I had a bit of an argument with my mother earlier, which I feel bad about as that hasn't happened in around 4 years, we usually get on very well.
I have also run out of my setraline medication and due to all the bank holidays haven't been able to order, I will tomorrow, but don't think it's helped.
Anyway I recently went through a break up and moved out of the home I shared with my ex and with my parents for a couple of weeks whilst I found somewhere else, fortunately I'm due to move in any day now, again Christmas has slowed everything down.
I am very grateful they've put me up and I am contributing to food, cleaning etc.
The reason we fell out is due to a lack of privacy. It's only a very small flat, but my Mum has a tendency to just burst in on people and it does my head in.
There are no locks on bedroom doors. She will knock and call my name but won't wait for an answer, she will come straight in. She did it again just earlier and I was just relaxing in bed in my underwear.
So I've been letting it go but earlier I told her that it was really frustrating me. She denied doing it and says she always knocks.
The difference with my father is that he knocks and waits for an answer.
It's not only that, I just feel like I don't get much peace sometimes. I told her I'm a woman in my mid 30s, I'm not a toddler who needs constant supervision.

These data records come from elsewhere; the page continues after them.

(** ** [Tensor.T] *)
Definition T (self : nat) : M nat :=
  t ← deref self;
  if bool_decide (_grad_fn t = Some transpose_backward
                  ∧ length (_parents t) = 1) then
    update self (with_stale true) ;;
    match _parents t with
    | p :: _ => ret p
    | [] => raise IndexError
    end
  else
    _create_node (np_transpose (_data t)) (Some transpose_backward) [self] ∅.

(** The right operand of a binary operator: a tensor
    ([isinstance(other, Tensor)]) or a Python scalar. *)
Inductive Operand := OTensor (other : nat) | OScalar (other : pyfloat).

Definition scalar_extra (other : pyfloat) : gmap string ExtraValue :=
  {[ "scalar_value" := ExFloat other ]}.

(** ** [Tensor.__add__], [__sub__], [__mul__] and their reflections *)
Definition __add__ (self : nat) (other : Operand) : M nat :=
  s ← deref self;
  match other with
  | OTensor o =>
      t ← deref o;
      if bool_decide (_shape s ≠ _shape t) then
        raise (ValueError "Shape mismatch for addition")
      else
        _create_node (np_add (_data s) (_data t)) (Some add_backward)
          [self; o] ∅
  | OScalar v =>
      _create_node (np_add_scalar (_data s) v) (Some add_scalar_backward)
        [self] (scalar_extra v)
  end.

Definition __radd__ (self : nat) (other : Operand) : M nat :=
  __add__ self other.

Definition __sub__ (self : nat) (other : Operand) : M nat :=
  s ← deref self;
  match other with
  | OTensor o =>
      t ← deref o;
      if bool_decide (_shape s ≠ _shape t) then
        raise (ValueError "Shape mismatch for subtraction")
      else
        _create_node (np_sub (_data s) (_data t)) (Some sub_backward)
          [self; o] ∅
  | OScalar v =>
      _create_node (np_sub_scalar (_data s) v) (Some sub_scalar_backward)
        [self] (scalar_extra v)
  end.

Definition __rsub__ (self : nat) (other : Operand) : M nat :=
  __sub__ self other.

Definition __mul__ (self : nat) (other : Operand) : M nat :=
  s ← deref self;
  match other with
  | OTensor o =>
      t ← deref o;
      if bool_decide (_shape s ≠ _shape t) then
        raise (ValueError "Shape mismatch for multiplication")
      else
        _create_node (np_mul (_data s) (_data t)) (Some mul_backward)
          [self; o] ∅
  | OScalar v =>
      _create_node (np_mul_scalar (_data s) v) (Some mul_scalar_backward)
        [self] (scalar_extra v)
  end.

Definition __rmul__ (self : nat) (other : Operand) : M nat :=
  __mul__ self other.

(** [shape[-k-1]] of a shape tuple. *)
Definition from_end (s : list nat) (k : nat) : option nat := rev s !! k.

(** ** [Tensor.__matmul__] *)
Definition __matmul__ (self : nat) (other : Operand) : M nat :=
  match other with
  | OScalar _ =>
      raise (TypeError "Right operand must be a Tensor for matrix multiplication.")
  | OTensor o =>
      s ← deref self;
      t ← deref o;
      if bool_decide (length (_shape s) < 2 ∨ length (_shape t) < 2) then
        raise (ValueError "Matrix multiplication requires at least 2D tensors.")
      else if bool_decide (from_end (_shape s) 0 ≠ from_end (_shape t) 1) then
        raise (ValueError "Matrix shapes not aligned")
      else
        match np_matmul (_data s) (_data t) with
        | None => raise (ValueError "matmul")
        | Some data =>
            _create_node data (Some matmul_backward) [self; o] ∅
        end
  end.

(** ** [Tensor.__neg__] *)
Definition __neg__ (self : nat) : M nat :=
  s ← deref self;
  _create_node (np_negative (_data s)) (Some negate_backward) [self] ∅.

(** ** [Tensor.reshape] *)
Definition reshape (self : nat) (new_shape : list Z) : M nat :=
  s ← deref self;
  if bool_decide (np_prod new_shape ≠ np_prod (Z.of_nat <$> _shape s)) then
    raise (ValueError "New shape must have the same number of elements as the original shape.")
  else
    match np_reshape (_data s) new_shape with
    | None => raise (ValueError "cannot reshape array")
    | Some data =>
        _create_node data (Some reshape_backward) [self]
          {[ "original_shape" := ExShape (_shape s) ]}
    end.

(** The property setter [grad]. *)
Definition set_grad (self : nat) (value : option ndarray) : M unit :=
  update self (with_grad value).

(** ** [Tensor.backward] *)

(** The gradient functions are defined in [grad.py]; a call
    [grad_fn(node, grad)] reads the graph and returns a tuple of
    buffers. *)
Variable grad_call : GradFn → gmap nat Tensor → nat → ndarray → list ndarray.

(** [ndarray.size] *)
Definition np_size (a : ndarray) : nat := foldr Nat.mul 1 (np_shape a).

(** The closure [build_topo], with [visited] and [topo_order] passed
    through.  The recursion descends along [_parents]; [fuel] bounds its
    depth, and running out of it is Python's [RecursionError]. *)
Definition visit_all (build : nat → gset nat * list nat → Result (gset nat * list nat))
    : list nat → gset nat * list nat → Result (gset nat * list nat) :=
  fix visit (parents : list nat) (acc : gset nat * list nat) :=
    match parents with
    | [] => Ok acc
    | parent :: parents' =>
        match build parent acc with
        | Ok acc' => visit parents' acc'
        | Raise e => Raise e
        end
    end.

Fixpoint build_topo (fuel : nat) (h : gmap nat Tensor) (node : nat)
    (acc : gset nat * list nat) : Result (gset nat * list nat) :=
  match fuel with
  | 0 => Raise RecursionError
  | S fuel' =>
      match h !! node with
      | None => Raise DanglingRef
      | Some n =>
          if bool_decide (node ∈ acc.1) || negb (_requires_grad n) then Ok acc
          else
            match visit_all (build_topo fuel' h) (_parents n)
                    ({[node]} ∪ acc.1, acc.2) with
            | Ok acc' => Ok (acc'.1, acc'.2 ++ [node])
            | Raise e => Raise e
            end
      end
  end.

(** [build_topo(self)] from empty [visited] and [topo_order].  Parents
    are older than their children, so a descent is never deeper than
    [_id_counter]. *)
Definition topo_order_of (self : nat) : M (list nat) :=
  λ st, match build_topo (_id_counter st) (heap st) self (∅, []) with
        | Ok acc => (Ok acc.2, st)
        | Raise e => (Raise e, st)
        end.

(** The body of [for parent, grad in zip(node._parents, gradients)].
    The sum is [np_add], total: see the numeric layer for the shapes on
    which numpy raises instead. *)
Definition accumulate (pg : nat * ndarray) : M unit :=
  parent ← deref pg.1;
  if _requires_grad parent then
    match _grad parent with
    | None => update pg.1 (with_grad (Some pg.2))
    | Some old => update pg.1 (with_grad (Some (np_add old pg.2)))
    end
  else ret tt.

(** The body of [for node in reversed(topo_order)]. *)
Definition backward_node (self : nat) (keep_grads : bool) (node : nat)
    : M unit :=
  n ← deref node;
  match _grad_fn n, _grad n with
  | Some grad_fn, Some grad =>
      gradients ← (λ st, (Ok (grad_call grad_fn (heap st) node grad), st));
      for_each (combine (_parents n) gradients) accumulate ;;
      if negb keep_grads
         && bool_decide (_tensor_type n = INTERMEDIATE)
         && bool_decide (node ≠ self)
      then update node (with_grad None)
      else ret tt
  | _, _ => ret tt
  end.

Yesterday my Dad had cooked a meal and told me to go and help myself in the kitchen. I went to do it and my Mum started fussing around me, telling me I need to get a plate, telling me what to take, to get cutlery, not listening to my answers when I said thanks but I knew where xyz was. Wjen she didn't stop I said 'Please just let me do it my own way.' and then she walked off.

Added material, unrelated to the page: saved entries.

(** * generate_pngs.py: the PNG export sweep

    A shallow embedding of [src/generate_pngs.py], the script that walks a
    fixed registry of SVG logos and a fixed catalogue of pixel widths and
    asks Inkscape, then ImageMagick, to rasterise every (logo, width) pair.

    The script is module-level code whose whole behaviour is effects:
    directories made, child processes launched, lines printed.  It is
    embedded in a state-and-exception monad over an explicit model of
    the filesystem and of the standard output; the outside world (what a
    child process does and writes, whether its output decodes, whether a
    path may be examined or a directory made, whether the standard
    output takes a line) is an arbitrary [World]. *)

From Stdlib Require Import ZArith DecimalString Ascii.
From stdpp Require Import gmap strings list.

Local Open Scope Z_scope.

(** ** Python values *)

(** [str(n)] for a Python [int]: decimal digits, a leading minus sign for
    negatives. *)
Definition str_int (n : Z) : string := NilZero.string_of_int (Z.to_int n).

(** Line feed, for the leading [\n] of the closing message. *)
Definition nl : string := String (ascii_of_nat 10) EmptyString.

(** A [dict] literal, iterated in insertion order: an association list. *)
Definition dict_keys {V} (d : list (string * V)) : list string := d.*1.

She also needs to constantly know where I am and what I'm doing. I do socialise with my parents but I also like my own space and might just want to watch a film or read, or just be alone for a bit. Because it's a small flat I'll frequently hear her say 'What's Melinda doing?' 'Where's Melinda?' 'Has she gone out?'.
I probably am sounding harsh and I am very grateful she cares. It's the bursting in on me I cannot stand though, but fortunately I am moving out any day now hopefully.
I feel bad, I have enjoyed staying with them and I shouldn't have got wound up earlier, she seemed a bit upset. Normally when she bursts in I'll explain to her 'I was just getting dressed', 'I was just having a nap' and so on. What to do?